The decision of the board is affirmed.
[Note 1] The additional assessments were $51,833, $36,931, and $86,992 for the tax years 1994, 1995, and 1996, respectively.
[Note 2] We also noted that the frequent resolution of customer complaints concerning the use of Kennametal products was not ancillary to the solicitation of orders by the sales staff, and distinguishable from the infrequent presale resolution of credit disputes which the Wrigley Court found to be ancillary. Kennametal, Inc. v.

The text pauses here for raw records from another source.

(** * PowerStrings: the transformation engine of [src/views/Transform.ts]
    and the chain evaluator of [src/views/PowerStrings.vue].

    The development embeds the TypeScript code shallowly:
    - a JavaScript string is a Rocq [string]; its characters stand for
      code units 0..255, which covers every character the source tests
      for (separators, digits, white space, JSON punctuation);
    - a value flowing through a chain is a [Value]: a string, an array of
      values, or [undefined] (lodash's [pullAt] can put it in an array);
    - a thrown exception is the [Err] case of [result];
    - a token of plain characters can denote, by escapes, texts outside
      that alphabet; [JSON.parse] reads them, and where [decodeATL] would
      return or print one, the model tells so and no more ([Outside]);
    - calls of a transformer's [Func] and calls of [alert] are recorded in
      an event trace, so that "is never invoked" and "is reported" are
      statements about the trace;
    - the array objects that [cloneDeep], [reverse], [sort] and [pullAt]
      allocate or mutate live in an explicit store of arrays.

    The catalog is that of the latest revision of Transform.ts, in which
    [split] and [replace] know the wildcard token and [slice_array] takes
    an index text. [applyTransformer], [encodeATL], [decodeATL] and the
    [Func] of [sort] are the same in the earlier revisions. *)

From Stdlib Require Import String Ascii List ZArith Lia Bool Arith.
From Stdlib Require Import Sorting.Sorted Sorting.Permutation.
Import ListNotations.
Open Scope list_scope.
Open Scope string_scope.

(** ** Values, exceptions and effects *)

#[warnings="-register-all"]
Inductive Value : Type :=
| VStr (s : string)
| VArr (l : list Value)
| VUndefined.

(** [typeof v === 'string'] and [v instanceof Array]. *)
Definition is_string (v : Value) : bool :=
  match v with VStr _ => true | _ => false end.

Definition is_Array (v : Value) : bool :=
  match v with VArr _ => true | _ => false end.

(** The exceptions the code can raise: [new Error(msg)] thrown by the
    source, and the host's [TypeError] and [SyntaxError]. *)
Inductive JSError : Type :=
| Error (msg : string)
| TypeError (msg : string)
| SyntaxError (msg : string).

(** [`${e}`]: the error's name, a colon and its message. *)
Definition error_toString (e : JSError) : string :=
  match e with
  | Error m => "Error: " ++ m
  | TypeError m => "TypeError: " ++ m
  | SyntaxError m => "SyntaxError: " ++ m
  end.

Inductive result (A : Type) : Type :=
| Ok (a : A)
| Err (e : JSError).
Arguments Ok {A} a.
Arguments Err {A} e.

Definition is_Ok {A} (r : result A) : bool :=
  match r with Ok _ => true | Err _ => false end.

(** Observable events: an invocation of the [Func] of the transformer with
    the given ID on a value with arguments, and a call of [alert]. *)
Inductive Event : Type :=
| Invoke (id : string) (v : Value) (args : list string)
| Alert (msg : string).

(** A computation that may throw and that leaves a trace of events. The
    events emitted before a throw stay in the trace. *)
Definition M (A : Type) : Type := (list Event * result A)%type.

Definition ret {A} (a : A) : M A := ([], Ok a).
Definition throw {A} (e : JSError) : M A := ([], Err e).
Definition emit (ev : Event) : M unit := ([ev], Ok tt).
Definition lift {A} (r : result A) : M A := ([], r).
(** * MovieMate: the recommendation lookup and the metadata client of [app.py]

    A shallow embedding of the two functions of [src/app.py],
    [fetch_movie_details] and [recommend], together with the Python
    built-ins they rely on ([dict.get], [round], truthiness, tuple
    comparison, [sorted(..., reverse=True)], slicing).

    Conventions of the model:
    - a Python value is a [pyval]; a [dict] with string keys is a
      [gmap string pyval];
    - a Python [float] is represented by the rational number it denotes
      (NaN and the infinities are left out); [round(x, 1)] is correctly
      rounded in CPython (half-to-even on the exact value) and its result
      is represented by the decimal [t/10] it denotes;
    - the catalog [movies_list] is a DataFrame with the default
      [RangeIndex], so that the label returned by [.index[0]] is the row
      position used by [.iloc];
    - the effects of the code (the HTTP request, [st.warning], [st.error])
      are recorded in a chronological log; what the HTTP session answers
      (after its own retries) is given by an oracle [upstream] that may
      depend on the whole history. *)

From Stdlib Require Import QArith Qabs.
From stdpp Require Import gmap strings list fin_maps pretty.

#[local] Set Warnings "-register-all".
#[local] Open Scope Z_scope.

(** ** Python values *)

Inductive pyval :=
| PNone
| PBool (b : bool)
| PInt (z : Z)
| PFloat (q : Q)
| PStr (s : string)
| PList (l : list pyval)
| PDict (d : gmap string pyval).

(** [bool(v)]: None, False, zero, and empty containers are falsy. *)
Definition truthy (v : pyval) : bool :=
  match v with
  | PNone => false
  | PBool b => b
  | PInt z => negb (z =? 0)
  | PFloat q => negb (Qeq_bool q 0)
  | PStr s => negb (String.eqb s "")
  | PList l => match l with [] => false | _ => true end
  | PDict d => match map_to_list d with [] => false | _ => true end
  end.

(** ** Exceptions *)

(** The subclasses of [requests.exceptions.RequestException] the code can
    meet: the transport's failures, [HTTPError] from [raise_for_status] and
    [JSONDecodeError] from [response.json()] (a RequestException since
    requests 2.27). *)
Inductive request_exception :=
| ConnectionError
| Timeout
| RetryError
| HTTPError (status : Z)
| JSONDecodeError.

Inductive exn :=
| RequestException (e : request_exception)
| TypeError
| AttributeError
| IndexError.

(** ** Built-ins *)

(** [data.get(k, default)]; only a dict has the method. *)
Definition py_get (data : pyval) (k : string) (dflt : pyval) : exn + pyval :=
  match data with
  | PDict d => inr (default dflt (d !! k))
  | _ => inl AttributeError
  end.
Lemma onNewElementHandler_elementsOnly (stop : bool) (batch : list MutationRecord)
    (w : World) :
  onNewElementHandler h selector callback stop (map elementsOnly batch) obs w
  = onNewElementHandler h selector callback stop batch obs w.
Proof.
  unfold onNewElementHandler. rewrite forOf_map. apply forOf_ext.
  intros r w' _. apply processMutation_elementsOnly.
Qed.

(** In either mode the callbacks of a batch are for elements found at or
    below added element nodes. *)
Lemma onNewElementHandler_calls_elements (stop : bool) (batch : list MutationRecord)
    (w : World) :
  exists ns,
    callbackLog (snd (onNewElementHandler h selector callback stop batch obs w))
    = callbackLog w ++ map (pair callback) ns
    /\ incl ns (batchMatches h selector batch).
Proof.
  destruct stop.
  - pose proof (onNewElementHandler_stop h selector callback obs batch w) as Hrun.
    destruct (onNewElementHandler h selector callback true batch obs w) as [c w'].
    simpl. destruct Hrun as [[Hev|Hev]|(_ & e & He & Hev)];
      destruct Hev as (_ & _ & Hl & _).
    + exists []. split; [exact Hl|]. intros x [].
    + exists []. split; [exact Hl|]. intros x [].
    + exists [e]. split; [exact Hl|]. intros x [<-|[]]. exact He.
  - destruct (onNewElementHandler_continuous h selector callback obs batch w)
      as (w' & Hrun & Hrep).
    rewrite Hrun. simpl. destruct Hrep as (_ & _ & Hl & _).
    exists (batchMatches h selector batch). split; [exact Hl|apply incl_refl].
Qed.

End ElementsOnly.

(** C10: in both modes the added nodes that are not elements have no
    effect at all: the handler does on a batch exactly what it does on the
    batch without them, selector queries included; and every callback is
    for an element that is an added element node or lies below one.  Even
    on a host whose engine would accept a text or a comment node, adding
    such nodes causes no callback and no query. *)
Theorem C10_non_element_nodes_skipped :
  (forall (h : Host) (selector : string) (callback obs : nat) (stop : bool)
          (batch : list MutationRecord) (w : World),
     onNewElementHandler h selector callback stop (map elementsOnly batch) obs w
     = onNewElementHandler h selector callback stop batch obs w)
  /\ (forall (h : Host) (selector : string) (callback obs : nat) (stop : bool)
             (batch : list MutationRecord) (w : World),
        exists ns,
          callbackLog (snd (onNewElementHandler h selector callback stop batch obs w))
          = callbackLog w ++ map (pair callback) ns
          /\ forall n, In n ns ->
               nodeType n = ELEMENT_NODE
               /\ exists a, In a (batchAddedNodes batch)
                            /\ nodeType a = ELEMENT_NODE /\ In n (subtree a))
  /\ (forall stop : bool,
        let w' := snd (onNewElementHandler credulousHost "*" 7 stop
                         [added [Text 30 "new"; Comment 31 "note"]] 0 emptyWorld) in
        callbackLog w' = [] /\ queryLog w' = []).
Proof.
  split; [|split].
  - intros. apply onNewElementHandler_elementsOnly.
  - intros h selector callback obs stop batch w.
    destruct (onNewElementHandler_calls_elements h selector callback obs stop batch w)
      as (ns & Hl & Hns).
    exists ns. split; [exact Hl|]. intros n Hn.
    apply Hns, batchMatches_provenance in Hn.
    destruct Hn as (Hne & _ & a & Ha & Hae & Hsub).
    unfold isElement in *. apply Z.eqb_eq in Hne. apply Z.eqb_eq in Hae. eauto.
  - intros [|]; split; reflexivity.
Qed.

(** ** [waitForElement] *)

Section Waiter.

Variable h : Host.
Variable selector : string.

Lemma documentMatch_matches (d : list Node) (e : Node) :
  documentMatch h selector d = Some e ->
  In e (forestNodes d) /\ isElement e = true /\ matchesSelector h selector e = true.
Proof.
  unfold documentMatch, matchingNodes. intros He.
  apply head_filter_In in He. destruct He as [Hin Hp].
  apply andb_true_iff in Hp. tauto.
Qed.

(** The handler: one query of the whole document; on a match the observer
    is disconnected and the promise resolved with the result of a second
    query. *)
Lemma waitForElementHandler_run (p obs : nat) (records : list MutationRecord)
    (w : World) :
  snd (runBody tt (waitForElementHandler h selector p records obs) w)
  = match documentMatch h selector (document w) with
    | Some e =>
        setPromises (alter (resolvePromise (JSNodeRef e)) p (promises w))
          (logQuery (QDocumentQuerySelector selector)
             (alterObserver disconnectObserver obs
                (logQuery (QDocumentQuerySelector selector) w)))
    | None => logQuery (QDocumentQuerySelector selector) w
    end.
Proof.
  unfold waitForElementHandler, documentMatch. js_unfold. simpl.
  destruct (head (matchingNodes h selector (forestNodes (document w)))) as [e|] eqn:He;
    simpl; [|reflexivity].
  rewrite He. reflexivity.
Qed.

(** A match at call time: the promise is resolved before [waitForElement]
    returns, and no observer is created. *)
Lemma waitForElement_found (w : World) (e : Node) :
  documentMatch h selector (document w) = Some e ->
  let result := waitForElement h selector w in
  fst result = length (promises w)
  /\ promises (snd result) = promises w ++ [resolvedWith e]
  /\ observers (snd result) = observers w
  /\ document (snd result) = document w
  /\ callbackLog (snd result) = callbackLog w.
Proof.
  unfold documentMatch. intros He.
  unfold waitForElement, waitForElementBody, waitForElementExecutor. js_unfold.
  simpl. rewrite He. simpl. rewrite He. simpl.
  rewrite alter_app_r_alt by lia. rewrite Nat.sub_diag. simpl.
  repeat split; reflexivity.
Qed.

(** No match at call time: the promise stays pending and an observer is
    registered on the body. *)
Lemma waitForElement_registers (w : World) :
  documentMatch h selector (document w) = None ->
  let result := waitForElement h selector w in
  fst result = length (promises w)
  /\ promises (snd result) = promises w ++ [pendingPromise]
  /\ observers (snd result)
     = observers w
       ++ [mkObserver (WaitForElementHandler selector (length (promises w)))
                      (Some (TargetDocumentBody, mkConfig true true false false)) []]
  /\ document (snd result) = document w
  /\ callbackLog (snd result) = callbackLog w.
Proof.
  unfold documentMatch. intros He.
  unfold waitForElement, waitForElementBody, waitForElementExecutor. js_unfold.
  simpl. rewrite He. simpl. unfold alterObserver. simpl.
  rewrite alter_app_r_alt by lia. rewrite Nat.sub_diag. simpl.
  repeat split; reflexivity.
Qed.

Commissioner of Revenue, 426 Mass. 39 , 45-46 n.9 (1997), cert. denied, 523 U.S. 1059 (1998).
[Note 3] During his testimony before the board, Alcoa's regional sales manager (and a former DSM) Terrance Costello admitted that if it were not for the DSM activities with regard to warranty issues, Alcoa ultimately may have had to send "some other employee" to Massachusetts to follow up on those claims.
[Note 4] DSMs made an average of 1.73, 1.60, and 1.31 visits per month to Massachusetts warranty claim sites in 1994, 1995, and 1996, respectively.
[Note 5] Although Pawlos testified that some of the information she provided in her initial correspondence with the commissioner was less than accurate, that information primarily related to Alcoa's video program training sessions, which is not an issue in this appeal. Pawlos testified that the incorrect information in this correspondence was "corrected" by Alcoa's answers to the commissioner's interrogatories and a letter from Alcoa's attorneys dated April 4, 2001. Neither explicitly corrects the August 28, 1998, letter on the issue of remitting samples, except for a general denial that DSMs performed any "warranty work."
[Note 6] In addition, the language in Kennametal, Inc. v. Commissioner of Revenue, 426 Mass. 39 (1997), and Amgen Inc. v. Commissioner of Revenue, 427 Mass. 357 (1998), lends no support to the notion that the court would have decided those cases differently if it could have been shown that the activities in question were conducted only in response to customer requests. The only post-Wrigley case we can find that hints at such a distinction is Linear Films, Inc., v. State ex rel. Okla. Tax Comm'n, 876 P.2d 301 (Okla. Ct. App. 1994), cited by neither party here, which conjectures that "trouble shooting," as opposed to taking responsibility for correcting problems, would be considered protected by Pub. L. 86-272 in other States. This case was decided by another State's intermediate appellate court, and we are not persuaded by its reasoning.